Enfin, et c’est peut-être le plus grave, les auteurs de la plainte accusent le scientifique marseillais de ne pas avoir réalisé ses essais cliniques sur l’homme dans le cadre légal. Une enquête nationale de l’Agence de sécurité du médicament est en cours qui pourrait dépasser le seul cadre des poursuites ordinales.
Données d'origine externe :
(** * A backtracking parser-combinator engine (grammar.py)

    Shallow embedding of the grammar nodes of [grammar.py], of their
    preparation pass, of the tree builder [_build] and of the lazy [parse]
    generators, followed by the properties of the specification that were
    checked against it.

    Python objects live in a heap indexed by locations, so that a node can be
    shared by several parents and a production can refer to itself.  A Python
    generator is a value of type [gen] (its program point and its locals), and
    [next] is one call of Python's [next()] on it. *)

From Stdlib Require Import Strings.String Strings.Ascii.
From stdpp Require Import gmap.

Local Open Scope string_scope.
Local Open Scope nat_scope.
Local Open Scope list_scope.
Local Set Warnings "-register-all".

(** ** Python strings *)

(** [text.startswith(pre)] *)
Fixpoint startswith (text pre : string) {struct pre} : bool :=
  match pre with
  | EmptyString => true
  | String a pre' =>
      match text with
      | EmptyString => false
      | String b text' => if Ascii.eqb a b then startswith text' pre' else false
      end
  end.

(** The slice [text[n:]] *)
Fixpoint slice_from (n : nat) (text : string) : string :=
  match n with
  | O => text
  | S n' =>
      match text with
      | EmptyString => EmptyString
      | String _ text' => slice_from n' text'
      end
  end.

(** The slice [text[:n]] *)
Fixpoint slice_to (n : nat) (text : string) : string :=
  match n with
  | O => EmptyString
  | S n' =>
      match text with
      | EmptyString => EmptyString
      | String a text' => String a (slice_to n' text')
      end
  end.

(** [rem] is what is left of [text] once a prefix of it has been consumed. *)
Definition is_suffix (rem text : string) : Prop :=
  exists consumed : string, text = String.append consumed rem.

(** ** Parse results *)

(** What [_build] receives and returns: a raw terminal string, the
    [_discard_marker] singleton, an [_InlineMarker] or a [Tree]. *)
Inductive result : Type :=
| RStr (s : string)
| RDiscard
| RInline (data : list result)
| RTree (name : string) (children : list result).

(** ** Grammar nodes *)

Definition loc : Type := nat.

(** The subclasses of [BaseGrammarNode] with the attributes their
    [__init__] stores.  [Regex] keeps the compiled pattern [_re]: the regular
    expression engine is not part of the program, so [_re] is the function
    that, for a text, gives [m.end(0)] of the match anchored at position 0
    when there is one. *)
Inductive kind : Type :=
| Symbol (text : string)
| Regex (text : string) (_re : string -> option nat)
| Option (options : list loc)
| Sequence (sequence : list loc)
| Repetition (base : loc) (mi : nat) (ma : option nat).

(** The attributes of [BaseGrammarNode]; [None] is Python's [None]. *)
Record node : Type := Node {
  name : option string;
  discard : option bool;
  inline : option bool;
  _prepared : bool;
  cls : kind
}.

Abbreviation heap := (gmap loc node).

(** [isinstance(self, Symbol)] *)
Definition is_Symbol (n : node) : bool :=
  match cls n with
  | Symbol _ => true
  | _ => false
  end.

(** The nodes a combinator refers to, in the order its [prepare] descends
    into them. *)
Definition sub_nodes (k : kind) : list loc :=
  match k with
  | Symbol _ | Regex _ _ => []
  | Option options => options
  | Sequence sequence => sequence
  | Repetition base _ _ => [base]
  end.

(** ** Errors *)

(** [IndexError] is what [self.sequence[0]] raises on an empty list;
    [AttributeError] is what calling a method of something that is not a
    grammar node raises (a location the heap does not map to a node). *)
Inductive exn : Type :=
| IndexError
| AttributeError.

(** Results of the effectful operations: a value, a raised exception, or the
    recursion did not finish within the fuel given. *)
Inductive res (A : Type) : Type :=
| Ok (a : A)
| Raised (e : exn)
| Diverged.
Arguments Ok {A} a.
Arguments Raised {A} e.
Arguments Diverged {A}.

(** ** Construction *)

(** Allocation of a new object: the first location the heap does not use. *)
Definition fresh_loc (h : heap) : loc := fresh (dom h).

(** A newly constructed node has the class attributes [name = None],
    [discard = None], [inline = None] and [_prepared = False]. *)
Definition new_node (k : kind) : node :=
  {| name := None; discard := None; inline := None; _prepared := false; cls := k |}.

Definition alloc (h : heap) (k : kind) : res (loc * heap) :=
  Ok (fresh_loc h, <[fresh_loc h := new_node k]> h).

(** [Sequence(sequence)]: [__init__] stores the list and checks nothing. *)
Definition Sequence_init (h : heap) (sequence : list loc) : res (loc * heap) :=
  alloc h (Sequence sequence).

(** [Repetition(base, mi, ma)]: [__init__] stores the three arguments and
    checks nothing. *)
Definition Repetition_init (h : heap) (base : loc) (mi : nat) (ma : option nat)
  : res (loc * heap) :=
  alloc h (Repetition base mi ma).

(** ** Tree builder *)

Definition unnamed_node : string := "<unnamed node>".

(** Python truthiness of a flag that is [None], [True] or [False]. *)
Definition truthy (flag : option bool) : bool :=
  match flag with
  | Some true => true
  | _ => false
  end.

(** [self.name or '<unnamed node>']: [None] and the empty string are both
    falsy. *)
Definition name_or_default (nm : option string) : string :=
  match nm with
  | None => unnamed_node
  | Some EmptyString => unnamed_node
  | Some s => s
  end.

(** The inner iterable of the comprehension of [_build]. *)
Definition spliced (t : result) : list result :=
  match t with
  | RInline data => data
  | RDiscard => []
  | _ => [t]
  end.

(** [BaseGrammarNode._build] *)
Definition _build (self : node) (r : list result) : result :=
  if truthy (discard self) then RDiscard
  else
    let nm := name_or_default (name self) in
    let r := concat (map spliced r) in
    if truthy (inline self) then RInline r else RTree nm r.

(** ** Preparation *)

(** [BaseGrammarNode.prepare]: the node after the call and the value
    returned. *)
Definition BaseGrammarNode_prepare (self : node) : node * bool :=
  if _prepared self then (self, false)
  else
    ({| name := name self;
        discard := Some (match discard self with
                         | None => is_Symbol self
                         | Some d => d
                         end);
        inline := Some (match inline self with
                        | None => match name self with None => true | Some _ => false end
                        | Some i => i
                        end);
        _prepared := true;
        cls := cls self |}, true).

(** The loop [for o in ...: o.prepare()], threading the heap.  The second
    component collects the visits of the calls. *)
Fixpoint prepare_each (prep : heap -> loc -> res (heap * list loc))
    (h : heap) (os : list loc) : res (heap * list loc) :=
  match os with
  | [] => Ok (h, [])
  | o :: os' =>
      match prep h o with
      | Ok (h', visited) =>
          match prepare_each prep h' os' with
          | Ok (h'', visited') => Ok (h'', visited ++ visited')
          | Raised e => Raised e
          | Diverged => Diverged
          end
      | Raised e => Raised e
      | Diverged => Diverged
      end
  end.

(** [prepare] of the four node classes: [super().prepare()], and for a
    combinator the descent into its sub-nodes when that returned [True].
    Besides the heap, the call returns the list of the nodes it visited, that
    is, the nodes whose flags it resolved, in order; the list is not part of
    the program and only serves to state how often a node is visited. *)
Fixpoint prepare (fuel : nat) (h : heap) (l : loc) : res (heap * list loc) :=
  match fuel with
  | O => Diverged
  | S fuel' =>
      match h !! l with
      | None => Raised AttributeError
      | Some self =>
          let '(self', first) := BaseGrammarNode_prepare self in
          if first then
            match prepare_each (prepare fuel') (<[l := self']> h) (sub_nodes (cls self)) with
            | Ok (h', visited) => Ok (h', l :: visited)
            | Raised e => Raised e
            | Diverged => Diverged
            end
          else Ok (h, [])
      end
  end.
Et maintenant ? La plainte argumentée doit donner lieu à une « proposition de conciliation » entre les deux parties. Si, comme on peut l’imaginer, celle-ci n’aboutissait pas, le dossier serait instruit par la chambre disciplinaire régionale, présidée par un magistrat. Une procédure qui dure habituellement près d’un an. Avant les éventuels appels. D’ici là le Pr Raoult pourra, une nouvelle fois, amplement dénoncer dans les médias la méchante vindicte professionnelle dont il fait officiellement l’objet– un phénomène qui ne pourra qu’amplifier l’aura dont ce « semi-rebelle » atypique dispose dans l’opinion comme, plus étonnant sans doute, chez une fraction de ses confrères.